■ **AIM OF THE EXERCISE**:
Examine each line of the data. Copy those that contain the string "Import".

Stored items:

(** * local-gemini-sync: the query router, the local analyzer, the store
      and the cloud client, embedded from the TypeScript sources

    Sources embedded here:
    - [src/lib/local-backend.ts]   (class [LocalBackend])
    - [src/lib/cloud-fallback.ts]  (class [CloudFallback])
    - [src/components/ProcessingStatus.tsx] (component [ChatInterface]:
      [processMessage], [processLocalQuery])
    - [src/components/DataUpload.tsx] ([parseCSV], [handleFileUpload])
    - [src/components/SettingsPanel.tsx] ([loadSettings], [saveSettings])
    - [src/pages/Index.tsx] ([initializeApp])

    A JavaScript string is a sequence of UTF-16 code units; it is modelled
    as a list of code units.  Asynchronous functions are modelled by their
    results: a [Promise] that resolves is a returned value, a [Promise]
    that rejects is a thrown error. *)

From Stdlib Require Import NArith ZArith QArith List String Ascii Bool Lia.
From Stdlib Require Import DecimalString DecimalN.
From Stdlib Require SpecFloat.
From stdpp Require Import gmap list.

Local Open Scope N_scope.

(** ** JavaScript strings and the built-ins the sources call *)

Module JS.

(** A string value: its UTF-16 code units. *)
Abbreviation jsstring := (list N).

(** An ASCII literal as a JavaScript string. *)
Definition str (s : string) : jsstring :=
  map N_of_ascii (list_ascii_of_string s).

■ **PROBLEM SOLUTION**:
From Stdlib Require Import NArith ZArith QArith List String Ascii Bool Lia.
From Stdlib Require Import DecimalString DecimalN.
From stdpp Require Import gmap list.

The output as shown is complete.